(Exercise input begins)

Record counters : Type := MkCounters
  { c_missing : nat; c_corrupt : nat; c_ec : nat; c_unrecoverable : nat; c_skip : nat; c_ec_deferred : nat;
    c_throttled : nat; unrecoverableSeen : gset string }.
Definition count_skipped (c : counters) (sk : ChunkRepairOutcome) : counters :=
  match Mode sk with
  | repairModeNoSource =>
      let '(first, seen) := markUnrecoverableFirstSeen (oc_ChunkID sk) (unrecoverableSeen c) in
      MkCounters (c_missing c) (c_corrupt c) (c_ec c) (if first then S (c_unrecoverable c) else c_unrecoverable c)
        (c_skip c) (c_ec_deferred c) (c_throttled c) seen
  | repairModeSkip =>
      MkCounters (c_missing c) (c_corrupt c) (c_ec c) (c_unrecoverable c) (S (c_skip c)) (c_ec_deferred c)
        (c_throttled c) (unrecoverableSeen c)
  | repairModeECDeferred =>
      MkCounters (c_missing c) (c_corrupt c) (c_ec c) (c_unrecoverable c) (c_skip c) (S (c_ec_deferred c))
        (c_throttled c) (unrecoverableSeen c)
  | repairModeThrottled =>
      MkCounters (c_missing c) (c_corrupt c) (c_ec c) (c_unrecoverable c) (c_skip c) (c_ec_deferred c)
        (S (c_throttled c)) (unrecoverableSeen c)
  | _ => c
  end.
Definition count_repair (c : counters) (oc : ChunkRepairOutcome) : counters :=
  if negb (oc_OK oc) || Planned oc then c
  else match Mode oc, Reason oc with
       | repairModeReplication, repairReasonMissing =>
           MkCounters (S (c_missing c)) (c_corrupt c) (c_ec c) (c_unrecoverable c) (c_skip c) (c_ec_deferred c)
             (c_throttled c) (unrecoverableSeen c)
       | repairModeReplication, repairReasonCorrupt =>
           MkCounters (c_missing c) (S (c_corrupt c)) (c_ec c) (c_unrecoverable c) (c_skip c) (c_ec_deferred c)
             (c_throttled c) (unrecoverableSeen c)
       | repairModeECInline, _ =>
           MkCounters (c_missing c) (c_corrupt c) (S (c_ec c)) (c_unrecoverable c) (c_skip c) (c_ec_deferred c)
             (c_throttled c) (unrecoverableSeen c)
       | _, _ => c
       end.
Definition count_report (c : counters) (r : repair_report) : counters :=
  foldl count_repair (foldl count_skipped c (rr_Skipped r)) (rr_Repairs r).

(** A stripe left out by the cap keeps its row among the repairs, where it is not counted
    as throttled. *)
Lemma throttled_stripe_uncounted c oc : count_repair c (as_throttled oc) = c.
Proof. unfold count_repair. cbn. by destruct (negb _ || _). Qed.

(** The memory of unrecoverable chunks never outgrows its cap, and reports an id it
    holds only once. *)
Lemma unrecoverable_memory id seen :
  (Z.of_nat (size seen) ≤ unrecoverableSeenCap)%Z →
  let '(first, seen') := markUnrecoverableFirstSeen id seen in
  (Z.of_nat (size seen') ≤ unrecoverableSeenCap)%Z ∧ id ∈ seen' ∧ (first = false ↔ id ∈ seen).
Proof.
  intros Hcap. unfold markUnrecoverableFirstSeen. case_bool_decide as Hin; [done|].
  split_and!; [|set_solver|naive_solver].
  destruct (Z.ltb_spec (Z.of_nat (size seen)) unrecoverableSeenCap); unfold unrecoverableSeenCap in *.
  - rewrite size_union by set_solver. rewrite size_singleton. lia.
  - rewrite size_union by set_solver. rewrite size_singleton, size_empty. lia.
Qed.
(** The snapshot's sequence number is read before the snapshot is taken: a write that falls
    in between is in both, and the follower applies it twice. *)
Definition w_snap_raced := (pull_snapshot (SnapReply (Some (handleMetaSnapshot w_p1).1) (handleMetaSnapshot w_p2).2 4096 Loaded) w_f1).2.
Definition w_p2_log : list (WALEntry walop) :=
  [w_entry 1 50 (OpCreateBucket (MkBucketMeta "photos" 7));
   w_entry 2 50 (OpPutObject (MkObjectMeta "photos" "cat.jpg" 3 "" "" [MkChunkRef "c1" 3 ["dn1"]] None [] 1 9 "" "" []));
   w_entry 3 50 (OpPutObject (MkObjectMeta "photos" "cat.jpg" 5 "" "" [MkChunkRef "c1" 5 ["dn1"]] None [] 2 9 "" "" []))].
Lemma w_p2_log_is : log_is (p_wal w_p2) w_p2_log.
Proof.
  split_and!; try reflexivity.
  - intros [|[|[|i]]] e; simpl; intros [= <-]; reflexivity.
  - exists ((λ e, (e, 200)) <$> w_p2_log). split_and!; [reflexivity|apply short_lines|reflexivity].
Qed.
Lemma snapshot_race_bumps_version :
  ∃ f', followerWALPull 1 70 (no_fault_wal w_p2 "primary" 1) w_snap_raced = (Some 2%Z, f') ∧
    Version <$> (match GetObject (p_db w_p2) "photos" "cat.jpg" with Ok o => Some o | Err _ => None end) = Some 2%Z ∧
    Version <$> (match GetObject (f_db f') "photos" "cat.jpg" with Ok o => Some o | Err _ => None end) = Some 4%Z.
Proof.
  unfold no_fault_wal.
  destruct (handleWAL_is w_p2 w_p2_log 1 w_p2_log_is) as (w & -> & _); [done|]. cbn [fst snd].
  eexists. split; [reflexivity|]. split; reflexivity.
Qed.
Lemma read_spec id reps w r w' :
  coord_ReadChunk net id reps w = (r, w') →
  same_nodes w w' ∧ (sound w → ∀ data a, r = Ok (data, a) → sha256_hex data = id).
Proof.
  revert w. induction reps as [|a reps IH]; intros w; cbn [coord_ReadChunk]; [by intros [= <- <-]|].
  destruct (getChunk net a id w) as [g w1] eqn:Hget. pose proof Hget as (Hco & Hn & Hd & Ho)%getChunk_law.
  assert (same_nodes w w1) as Hsame by (split_and!; [done|done|lia]). destruct g as [b|er].
  - intros [= <- <-]. split; [done|]. intros Hw data a' [= <- <-]. destruct (Ho b eq_refl) as (s & Hs & Hg).
    by apply (handleGet_ok _ _ _ _ (Hw a s Hs)) in Hg as [_ ?].
  - intros H. destruct (IH _ H) as [Hs Hr]. split; [by eapply same_nodes_trans|].
    intros Hw. apply Hr. by eapply same_nodes_sound.
Qed.
Lemma verified_read_spec id reps w r w' :
  verified_read net id reps w = (r, w') →
  same_nodes w w' ∧ ∀ data, r = Some data → sha256_hex data = id.
Proof.
  unfold verified_read. destruct (coord_ReadChunk net id reps w) as [[[data a]|er] w1] eqn:Hr;
    apply read_spec in Hr as [Hs _]; intros [= <- <-]; (split; [done|]); [|done].
  case_bool_decide; [by intros ? [= <-]|done].
Qed.
Lemma agreement_spec id addrs first w r w' :
  agreement_loop net id addrs first w = (r, w') →
  same_nodes w w' ∧ ((∀ f, first = Some f → sha256_hex f = id) → ∀ data, r = Some (Some data) → sha256_hex data = id).
Proof.
  revert first w. induction addrs as [|a addrs IH]; intros first w; cbn [agreement_loop].
  { intros [= <- <-]. split; [done|]. intros Hf data [= ->]. by apply Hf. }
  destruct (verified_read net id [a] w) as [v w1] eqn:Hv. apply verified_read_spec in Hv as [Hs Hv].
  destruct v as [data|]; [|by intros [= <- <-]]. destruct first as [f|].
  - case_bool_decide; [|by intros [= <- <-]]. intros H1. destruct (IH _ _ H1) as [Hs' Hr].
    split; [by eapply same_nodes_trans|done].
  - intros H1. destruct (IH _ _ H1) as [Hs' Hr]. split; [by eapply same_nodes_trans|].
    intros _. apply Hr. intros f [= <-]. by apply Hv.
Qed.

Lemma read_chunk_spec rq c w r w' :
  read_chunk net sched rq c w = (r, w') →
  same_nodes w w' ∧ (sound w → ∀ data, r = Some data → sha256_hex data = ChunkID c).
Proof.
  unfold read_chunk. destruct (1 <? rq)%Z.
  - unfold readChunkAgreement. destruct (_ || _); [by intros [= <- <-]|].
    destruct (agreement_loop _ _ _ _ w) as [res w1] eqn:Ha. apply agreement_spec in Ha as [Hs Hr].
    intros [= <- <-]. split; [done|]. intros _ data Hd. apply Hr; [done|]. destruct res as [[d|]|]; congruence.
  - destruct (coord_ReadChunk net _ _ w) as [[[data a]|er] w1] eqn:Hr; apply read_spec in Hr as [Hs Hr];
      intros [= <- <-]; (split; [done|]); [|done]. intros Hw d [= <-]. by eapply Hr.
Qed.
Definition stripe_source (e : EdgeServer) (q : request) : stripe_reader :=
  if ed_CDCEnabled e then CDCStripes (NewCDCReader (q_body q) (ed_CDCConfig e)) else FixedStripes (q_body q).
Lemma stripe_source_ok e q : deliverable e q →
  stripes_ok e (stripe_source e q) ∧ stripe_bytes (stripe_source e q) = contents (q_body q).
Proof.
  intros (Hc & Hp & _). unfold stripe_source. destruct (ed_CDCEnabled e) eqn:He; cbn [stripes_ok stripe_bytes].
  - split; [|done]. split; [|done]. split_and!; [apply normalize_cfg_ok|done|by apply Hp|simpl; lia|done].
  - by split.
Qed.

Lemma put_replicated_spec e q w x rep w1 x1 :
  put_replicated gear net sched e q w x = (rep, (w1, x1)) →
  ∀ meta, rep = PutCreated meta → deliverable e q → sound w →
  unchanged net w x (w1, x) ∧
  ∃ wq os, parseQuorumHeader (q_W q) (replicationFactor (coord w)) = Some wq ∧
    ms_stored x1 (q_bucket q) (q_key q) = Some os ∧
    stored_chunks (coord w) w1 (quorum_of wq w) (contents (q_body q)) os.
Proof.
  unfold put_replicated. intros H meta -> Hd Hw. destruct (parseQuorumHeader _ _) as [wq|]; [|done].
  destruct (put_loop _ _ _ _ _ _ _ _ _ _ _) as [[[refs total]|st] [w2 x2]] eqn:Hl; [|done].
  destruct (put_chunks_spec _ _ _ _ _ _ _ _ _ _ _ _ _ _ Hl) as [Hu Hs]. clear Hl. rename Hs into Hl.
  destruct (newPutReader_ok e (q_body q)) as [Hok Hb]; [apply Hd|apply Hd|].
  destruct (Hl refs total eq_refl Hok Hw eq_refl) as (datas & cs & -> & Hcat & _ & Hwr & ->). clear Hl.
  cbn [app] in *. rewrite Hb in *. rewrite (deliverable_i64 e q Hd) in H.
  destruct (Nat.eqb_spec (length cs) 0) as [|Hne]; [done|]. unfold commit_reply in H.
  destruct (ms_commit _ x2) as [[o'|er] x3] eqn:Hcm; [|done]. injection H as <- <- <-.
  destruct (commit_law _ _ _ _ Hcm) as (os & Hst & Hos). cbn [Bucket Key] in Hst.
  destruct (committed_fields _ _ Hos eq_refl) as (Hc & _ & He & Hs). cbn [Chunks Stripes EC Size] in *.
  split; [by eapply unchanged_state|]. exists wq, os. split_and!; [done|done|].
  unfold stored_chunks. rewrite Hc, He, Hs. split_and!; [done|done| |by exists datas]. by intros ->.
Qed.

Lemma handlePutECStream_spec e q w x rep w1 x1 :
  handlePutECStream gear net e q w x = (rep, (w1, x1)) →
  ∀ meta, rep = PutCreated meta → deliverable e q → sound w →
  unchanged net w x (w1, x) ∧
  ∃ k m os, parseEC (q_EC q) = Some (k, m) ∧ ms_stored x1 (q_bucket q) (q_key q) = Some os ∧
    stored_stripes (coord w) w1 k m (contents (q_body q)) os.
Proof.
  unfold handlePutECStream. intros H meta -> Hd Hw. destruct (parseEC _) as [[k m]|]; [|done].
  destruct (_ <? _)%Z; [done|]. destruct (NewEncoder k m) as [enc|er] eqn:Hnew; [|by destruct er].
  fold (stripe_source e q) in H. destruct (stripe_source_ok e q Hd) as [Hok Hb].
  destruct (ec_put_loop _ _ _ _ _ _ _ _ _ _ _ _) as [[[sts total]|st] [w2 x2]] eqn:Hl; [|done].
  destruct (ec_put_loop_spec _ _ _ _ _ _ _ _ _ _ _ _ _ _ _ Hl) as [Hu Hs]. clear Hl. rename Hs into Hl.
  destruct (Hl sts total eq_refl Hok Hw Hnew eq_refl) as (raws & cs & -> & Hcat & Hn & Hall & ->). clear Hl.
  cbn [app] in *. rewrite Hb in *. rewrite (deliverable_i64 e q Hd) in H.
  destruct (Z.eqb_spec (Z.of_nat (length (contents (q_body q)))) 0) as [|Hne]; [done|]. unfold commit_reply in H.
  destruct (ms_commit _ x2) as [[o'|er] x3] eqn:Hcm; [|done]. injection H as <- <- <-.
  destruct (commit_law _ _ _ _ Hcm) as (os & Hst & Hos). cbn [Bucket Key] in Hst.
  destruct (committed_fields _ _ Hos eq_refl) as (_ & Hs & He & Hsz). cbn [Chunks Stripes EC Size] in *.
  split; [by eapply unchanged_state|]. exists k, m, os. split_and!; [done|done|].
  unfold stored_stripes, IsEC. rewrite Hs, He, Hsz. split_and!; [done| |by exists raws, enc, (chunkSize e)].
  destruct cs; [|done]. destruct raws; [|done]. simpl in Hcat. by rewrite <- Hcat in Hne.
Qed.
(* ===== verification/EdgeLocal.v ===== *)
(** * The edge's own store as the metadata service

    [placeN], [commitPutMeta], [lookupMeta] and [deleteMeta] of internal/edge/edge.go when
    the edge runs neither behind a coord daemon nor with strict replication: placement is
    the edge's coordinator's and the records are in its bbolt file. *)
From S2P Require Import Prelude GF GoLib Placement Kv Meta Store StoreProps Coordinator Edge.

Section local.
Context {M : Type → Type} {KVM : KV M} {HKV : KVLaws M}.
(** The store and the clock of the request. *)
Record LocalStore : Type := MkLocal { lm_db : @DB M; lm_now : Z }.
Definition with_db (x : LocalStore) (db : @DB M) : LocalStore := MkLocal db (lm_now x).
Definition store_to_meta (er : store_error) : meta_error :=
  match er with ErrNotFound => MetaNotFound | _ => MetaFailed end.

Definition placeN (key : string) (n : Z) (w : Cluster) (x : LocalStore) : result meta_error (list string) * LocalStore :=
  (Ok (coord_PlaceN key n (coord w)), x).
Definition commitPutMeta (o : ObjectMeta) (x : LocalStore) : result meta_error ObjectMeta * LocalStore :=
  match putObjectInternal o (lm_now x) (lm_db x) with
  | (Ok o, db) => (Ok o, with_db x db)
  | (Err er, db) => (Err (store_to_meta er), with_db x db)
  end.
Definition lookupMeta (bucket key : string) (x : LocalStore) : result meta_error ObjectMeta * LocalStore :=
  (match GetObject (lm_db x) bucket key with Ok o => Ok o | Err er => Err (store_to_meta er) end, x).
Definition deleteMeta (bucket key : string) (x : LocalStore) : result meta_error unit * LocalStore :=
  match deleteObjectInternal bucket key (lm_db x) with
  | (Ok _, db) => (Ok tt, with_db x db)
  | (Err er, db) => (Err (store_to_meta er), with_db x db)
  end.

#[export] Instance local_meta : MetaService LocalStore :=
  {| ms_placeN := placeN;
     ms_classDNs class x := Some (ListRuntimeDNsByClass (lm_db x) class);
     ms_commit := commitPutMeta; ms_lookup := lookupMeta; ms_delete := deleteMeta;
     ms_stored x bucket key := match GetObject (lm_db x) bucket key with Ok o => Some o | Err _ => None end |}.

Lemma with_created_eta o v : with_created (with_version o v) (CreatedAt o) = with_version o v.
Proof. by destruct o. Qed.
Lemma with_version_eta o : with_version o (Version o) = o.
Proof. by destruct o. Qed.
Lemma next_version_is (m : M (stored ObjectMeta)) k o : ∃ v, next_version m k o = with_version o v.
Proof. unfold next_version. repeat case_match; eauto; exists (Version o); by rewrite with_version_eta. Qed.

Lemma putObject_committed o now (db : @DB M) o' db' : putObjectInternal o now db = (Ok o', db') →
  GetObject db' (Bucket o) (Key o) = Ok (normalizeLegacy o') ∧ ∃ v t, o' = with_created (with_version o v) t.
Proof.
  unfold putObjectInternal. intros Hp%Update_ok. apply rbind_ok in Hp as (m & Hput & [= Ho <-]).
  destruct (next_version_is (objects db) (objKey (Bucket o) (Key o)) o) as [v Hv]. rewrite Hv in *.
  set (o1 := if IsZero _ then _ else _) in *. subst o'. split; [by apply GetObject_put|].
  unfold o1. destruct (IsZero _); [by eexists v, _|]. exists v, (CreatedAt o). by rewrite with_created_eta.
Qed.
Lemma commit_ok o x o' x' : commitPutMeta o x = (Ok o', x') →
  GetObject (lm_db x') (Bucket o) (Key o) = Ok (normalizeLegacy o') ∧ ∃ v t, o' = with_created (with_version o v) t.
Proof.
  unfold commitPutMeta. destruct (putObjectInternal o (lm_now x) (lm_db x)) as [[o1|er] db] eqn:Hp; [|done].
  intros [= -> <-]. by apply putObject_committed in Hp.
Qed.
#[export] Instance local_meta_laws : MetaServiceLaws LocalStore.
Proof.
  split.
  - intros o x o' x' (Hg & v & t & ->)%commit_ok. simpl. rewrite Hg. by eexists _; split; [|exists v, t].
  - intros b k x r x'. simpl. unfold lookupMeta. intros [= <- <-]. split; [done|]. by destruct (GetObject _ _ _).
  - intros key n w x r x'. simpl. unfold placeN. by intros [= <- <-].
  - intros b k x x'. simpl. unfold deleteMeta, deleteObjectInternal, Update.
    destruct (kv_get (objects (lm_db x)) (objKey b k)); [|done]. intros [= <-]. cbn [lm_db with_db].
    unfold GetObject, get_decoded. simpl. by rewrite get_delete_eq.
Qed.
End local.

(Exercise input ends)

Goal of the exercise — Using the data above, reproduce exactly the lines between those holding "put_replicated gear net" and "unfold put_replicated. intros", inclusive, and no others.

Solution to the problem —
  put_replicated gear net sched e q w x = (rep, (w1, x1)) →
  ∀ meta, rep = PutCreated meta → deliverable e q → sound w →
  unchanged net w x (w1, x) ∧
  ∃ wq os, parseQuorumHeader (q_W q) (replicationFactor (coord w)) = Some wq ∧
    ms_stored x1 (q_bucket q) (q_key q) = Some os ∧
    stored_chunks (coord w) w1 (quorum_of wq w) (contents (q_body q)) os.
Proof.
  unfold put_replicated. intros H meta -> Hd Hw. destruct (parseQuorumHeader _ _) as [wq|]; [|done].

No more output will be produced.